As far as kids and languages go,..
Consider it a parental obligation , let your your little ones experience and use as many different languages as you can, and dont listen to naysayers who come up with nonsense like 'no dont expose them to so many languages it confuses them' or 'they'll never learn one of them properly'
All crap. from Jealous malinformed neerdowells who have simply forgotten what brilliant learning machines little children are.

Our lovely little sponges will soak up whatever you throw at them linguistically, just let em soak it up. Just do your thing and see to it they get the exposure.

When it comes to little ones, they are learning monsters, just stick them in the linguistic pool they'll swim fantastically. just let Osmosis do its thing.

They are all primed to absorb language, its an opportunity to benefit from, and one that'll have a lifelong benefit.

They say that some 'have a flair for picking up languages...'. I suspect the flair is in the ones who've used several of them growing up.
You are absolutely right 3daystubble. And this is why we moved to Switzerland so that our son can learn a few more languages - effortlessly, while still young. He already speaks three languages and is now learning Italian and French. (Also German from next year on.)

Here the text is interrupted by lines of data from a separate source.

(** *** Steps *)

Definition upd (g : upap_state → upap_state) (s : sys) : sys :=
  MkUsys (g (us s)) (ua s) (ut s) (ulog s).
Definition set_client (c : upap_client) : sys → sys :=
  upd (λ u, MkUpap c (us_serverstate u) (us_user u) (us_passwd u) (us_id u) (us_timeouttime u)
              (us_transmits u) (us_maxtransmits u)).
Definition set_server (c : upap_server) : sys → sys :=
  upd (λ u, MkUpap (us_clientstate u) c (us_user u) (us_passwd u) (us_id u) (us_timeouttime u)
              (us_transmits u) (us_maxtransmits u)).
Definition set_ids (i n : Z) : sys → sys :=
  upd (λ u, MkUpap (us_clientstate u) (us_serverstate u) (us_user u) (us_passwd u) i
              (us_timeouttime u) n (us_maxtransmits u)).
Definition set_login (user passwd : bytes) : sys → sys :=
  upd (λ u, MkUpap (us_clientstate u) (us_serverstate u) user passwd (us_id u)
              (us_timeouttime u) 0 (us_maxtransmits u)).
Definition set_auth (a : A) (s : sys) : sys := MkUsys (us s) a (ut s) (ulog s).
Definition output (p : bytes) (s : sys) : sys := MkUsys (us s) (ua s) (ut s) (UOutput p :: ulog s).
Definition notify (e : auth_event) (s : sys) : sys :=
  MkUsys (us s) (auth_notify e (ua s)) (ut s) (UNotify e :: ulog s).
Definition PPP_TIMEOUT (s : sys) : sys :=
  MkUsys (us s) (ua s) (TIMEOUT upap_key (us_timeouttime (us s)) (ut s)) (ulog s).
Definition PPP_UNTIMEOUT (s : sys) : sys :=
  MkUsys (us s) (ua s) (UNTIMEOUT upap_key (ut s)) (ulog s).

(** *** Packets sent *)

Definition upap_init : upap_state :=
  MkUpap UPAPCS_INITIAL UPAPSS_INITIAL [] [] 0 UPAP_DEFTIMEOUT 0 10.

Definition authreq_packet (id : Z) (user passwd : bytes) : bytes :=
  let outlen := UPAP_HEADERLEN + 2 + zlen user + zlen passwd in
  MAKEHEADER UPAP ++ [u8 UPAP_AUTHREQ; id] ++ PUTSHORT outlen ++
  [u8 (zlen user)] ++ user ++ [u8 (zlen passwd)] ++ passwd.

Definition upap_sauthreq (s : sys) : sys :=
  let id := u8 (us_id (us s) + 1) in
  let s := set_ids id (us_transmits (us s)) s in
  let s := output (authreq_packet id (us_user (us s)) (us_passwd (us s))) s in
  let s := PPP_TIMEOUT s in
  let s := set_ids (us_id (us s)) (us_transmits (us s) + 1) s in
  set_client UPAPCS_AUTHREQ s.

Definition resp_packet (code id : Z) (msg : bytes) : bytes :=
  let outlen := UPAP_HEADERLEN + 1 + zlen msg in
  MAKEHEADER UPAP ++ [u8 code; u8 id] ++ PUTSHORT outlen ++ [u8 (zlen msg)] ++ msg.

Definition upap_sresp (code id : Z) (msg : bytes) (s : sys) : sys :=
  output (resp_packet code id msg) s.

(** *** The administrator, the timer and the lower layer *)

Definition upap_authwithpeer (user passwd : bytes) (s : sys) : sys :=
  let s := set_login user passwd s in
  match us_clientstate (us s) with
  | UPAPCS_INITIAL | UPAPCS_PENDING => set_client UPAPCS_PENDING s
  | _ => upap_sauthreq s
  end.

Definition upap_authpeer (s : sys) : sys :=
  match us_serverstate (us s) with
  | UPAPSS_INITIAL | UPAPSS_PENDING => set_server UPAPSS_PENDING s
  | _ => set_server UPAPSS_LISTEN s
  end.

Definition upap_timeout (s : sys) : sys :=
  if decide (us_clientstate (us s) = UPAPCS_AUTHREQ) then
    if us_maxtransmits (us s) <=? us_transmits (us s)
    then notify (WithPeerFail UPAP) (set_client UPAPCS_BADAUTH s)
    else upap_sauthreq s
  else s.

Definition upap_lowerup (s : sys) : sys :=
  let s :=
    match us_clientstate (us s) with
    | UPAPCS_INITIAL => set_client UPAPCS_CLOSED s
    | UPAPCS_PENDING => upap_sauthreq s
    | _ => s
    end in
  match us_serverstate (us s) with
  | UPAPSS_INITIAL => set_server UPAPSS_CLOSED s
  | UPAPSS_PENDING => set_server UPAPSS_LISTEN s
  | _ => s
  end.

Definition upap_lowerdown (s : sys) : sys :=
  let s := if decide (us_clientstate (us s) = UPAPCS_AUTHREQ) then PPP_UNTIMEOUT s else s in
  set_server UPAPSS_INITIAL (set_client UPAPCS_INITIAL s).

Definition upap_protrej (s : sys) : sys :=
  let s := if decide (us_clientstate (us s) = UPAPCS_AUTHREQ)
           then notify (WithPeerFail UPAP) s else s in
  let s := if decide (us_serverstate (us s) = UPAPSS_LISTEN)
           then notify (PeerFail UPAP) s else s in
  upap_lowerdown s.

(** *** Packets received *)

Definition upap_rauthreq (id : Z) (inp : bytes) (len : Z) (s : sys) : rd sys :=
  match us_serverstate (us s) with
  | UPAPSS_INITIAL | UPAPSS_CLOSED | UPAPSS_PENDING => Rd s
  | UPAPSS_OPEN => Rd (upap_sresp UPAP_AUTHACK id [] s)
  | UPAPSS_BADAUTH => Rd (upap_sresp UPAP_AUTHNAK id [] s)
  | UPAPSS_LISTEN =>
      if len <? 1 then Rd s
      else
        rd_bind (getchar inp) (λ '(ruserlen, inp),
        let len := len - (1 + ruserlen + 1) in
        if len <? 0 then Rd s
        else
          rd_bind (getbytes ruserlen inp) (λ '(ruser, inp),
          rd_bind (getchar inp) (λ '(rpasswdlen, inp),
          if len <? rpasswdlen then Rd s
          else
            rd_bind (getbytes rpasswdlen inp) (λ '(rpasswd, _),
            rd_bind (auth_check ruser rpasswd (ua s)) (λ '(retcode, msg, a),
            let s := upap_sresp retcode id msg (set_auth a s) in
            Rd (if retcode =? UPAP_AUTHACK
                then notify (PeerSuccess UPAP) (set_server UPAPSS_OPEN s)
                else notify (PeerFail UPAP) (set_server UPAPSS_BADAUTH s)))))))
  end.

(** The message of an Ack or a Nak, which is printed; none if the packet is
    too short for it. *)
Definition get_message (inp : bytes) (len : Z) : rd (option bytes) :=
  if len <? 1 then Rd None
  else
    rd_bind (getchar inp) (λ '(msglen, inp),
    if len - 1 <? msglen then Rd None
    else rd_bind (getbytes msglen inp) (λ '(msg, _), Rd (Some msg))).

Definition upap_rauthack (id : Z) (inp : bytes) (len : Z) (s : sys) : rd sys :=
  if decide (us_clientstate (us s) = UPAPCS_AUTHREQ) then
    rd_bind (get_message inp len) (λ m,
    match m with
    | None => Rd s
    | Some _ => Rd (notify (WithPeerSuccess UPAP) (set_client UPAPCS_OPEN s))
    end)
  else Rd s.

Definition upap_rauthnak (id : Z) (inp : bytes) (len : Z) (s : sys) : rd sys :=
  if decide (us_clientstate (us s) = UPAPCS_AUTHREQ) then
    rd_bind (get_message inp len) (λ m,
    match m with
    | None => Rd s
    | Some _ => Rd (notify (WithPeerFail UPAP) (set_client UPAPCS_BADAUTH s))
    end)
  else Rd s.

Definition upap_input (packet : bytes) (s : sys) : rd sys :=
  get_header UPAP_HEADERLEN packet s (λ code id inp len,
    if code =? UPAP_AUTHREQ then upap_rauthreq id inp len s
    else if code =? UPAP_AUTHACK then upap_rauthack id inp len s
    else if code =? UPAP_AUTHNAK then upap_rauthnak id inp len s
    else Rd s).

(** ** Packets *)

Lemma codes_neq : UPAP_AUTHREQ ≠ UPAP_AUTHACK ∧ UPAP_AUTHREQ ≠ UPAP_AUTHNAK ∧
  UPAP_AUTHACK ≠ UPAP_AUTHNAK.
Proof.
  pose proof UPAP_codes as Hn. rewrite !list.NoDup_cons in Hn. set_solver.
Qed.

Lemma codes_u8 : u8 UPAP_AUTHREQ = UPAP_AUTHREQ ∧ u8 UPAP_AUTHACK = UPAP_AUTHACK ∧
  u8 UPAP_AUTHNAK = UPAP_AUTHNAK.
Proof.
  pose proof UPAP_code_bytes as Hb. rewrite !list.Forall_cons in Hb.
  split_and!; apply u8_id; apply Hb.
Qed.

At the same time, I'm also seeing that not all kids are like little sponges and I've seen kids learn a new language and then have their mothertongue suffer as a consequence. I also know adults who grew up with 2-3 different languages and when they say one of those is their first language, but they don't speak it 100% well, then you realize that they are not 100% fluent in any of the languages. I guess it's still better to speak 2-3 languages at 90% than only one.

I'm sorry if that sounds a bit confusing. English is not my first language. LOL!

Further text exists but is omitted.